Nitrate problems are soluble – but who pays?
The world needs to double food production by 2050 but the use of Nitrate fertilisers, which dramatically increase crop yield, has resulted in heavy nutrient loads in surface and groundwater. This leads to algal blooms and eutrophication which can result in the death of fish and invertebrates. In addition to the damage caused to aquatic environments, water companies have to spend a lot of money treating drinking water to reduce nitrates to acceptable levels.
This article summarises the results of an EC LIFE Environment funded project NITRABAR in which researchers from the University of Strathclyde and its partners have demonstrated a technique which reduces nitrates by over 90%.
A large number of Europe’s rivers will need NITRABAR, so the next step is to figure out who pays?
Nitrate pollution in rivers, lakes, reservoirs and underground aquifers is a major problem. However, researchers from Belgium, Malta, Poland, and Britain have developed a new low cost, environmentally friendly technology, known as ‘NITRABAR‘ which substantially removes nitrate from groundwater. The project is an EC LIFE Environment Project that demonstrates the remediation of agricultural diffuse NITRAte polluted waters through the implementation of a permeable reactive BARrier.
Algal blooms have become an unfortunate feature of many water systems. In extreme cases, oxygen depletion results in the death of invertebrates and fish.

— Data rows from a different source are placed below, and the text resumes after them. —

(** * OSC99 — [OscCommon.h]: layout of the OSC argument unions

    [OscCommon.h] contains no executable statement: it is a set of type
    declarations whose whole content is *where each byte of an OSC argument
    lives*.  The development therefore embeds

    - the build configuration the header branches on (the macro
      [LITTLE_ENDIAN_PLATFORM], the constant [DBL_MANT_DIG] of [<float.h>]) and
      the facts of the C implementation the declarations depend on (byte order
      of the scalars, widths of [double] and [long double]);
    - the declarations themselves, as terms of a small type language, with
      [sizeof] and [offsetof] computed from them;
    - a union object as the bytes it occupies, and each member as a load or a
      store at the offset the declaration gives;
    - the operations the header only declares or leaves to its users
      (encoding to wire bytes, the test for the immediate time tag, the
      classification of packet contents), modelled from the specification on
      top of these layouts.

    Bytes are [Init.Byte.byte]; multi-byte integers are [Z], split and combined
    with coqutil's [le_split] / [le_combine]. *)

From Stdlib Require Import ZArith String List Bool Lia PeanoNat.
From coqutil Require Import Byte Word.LittleEndianList.
Import ListNotations.

Local Open Scope string_scope.
Local Open Scope list_scope.
Local Open Scope nat_scope.
Local Set Warnings "-register-all".

(* ===================================================================== *)
(** * The C types the header uses *)
(* ===================================================================== *)

(** Scalar types, [PACK(struct { ... })] and [union { ... }].  Every struct of
    the header is wrapped in [PACK], so packed structs are the only ones. *)
Inductive ctype : Type :=
| Tchar
| Tint32_t
| Tuint32_t
| Tuint64_t
| Tfloat
| Tdouble
| Tlong_double
| Tpacked_struct (fields : list (string * ctype))
| Tunion (members : list (string * ctype)).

The NITRABAR system, designed by Prof. Robert Kalin, Professor of Environmental Engineering for Sustainability, Head of Department, Civil Engineering and Director of Research, David Livingstone Center for Sustainability at the University of Strathclyde (GB), consists of a trench containing a mixture of natural materials which form a permeable reactive barrier that removes nitrate from shallow groundwater immediately before it enters rivers or lakes.
A key feature of the NITRABAR system is its ability to convert dissolved Nitrates in the groundwater to harmless Nitrogen gas through the action of bacteria.
A team of experts, led by Professor Kalin, has been collecting monitoring data at a trial site in Ballymena, N. Ireland since early 2008 and results indicate that nitrate is being effectively removed within the barrier, with concentrations at the inlet being reduced by over 90%.
Now that the science has been proven and the environmental and financial benefits have been calculated, the only outstanding issue is funding.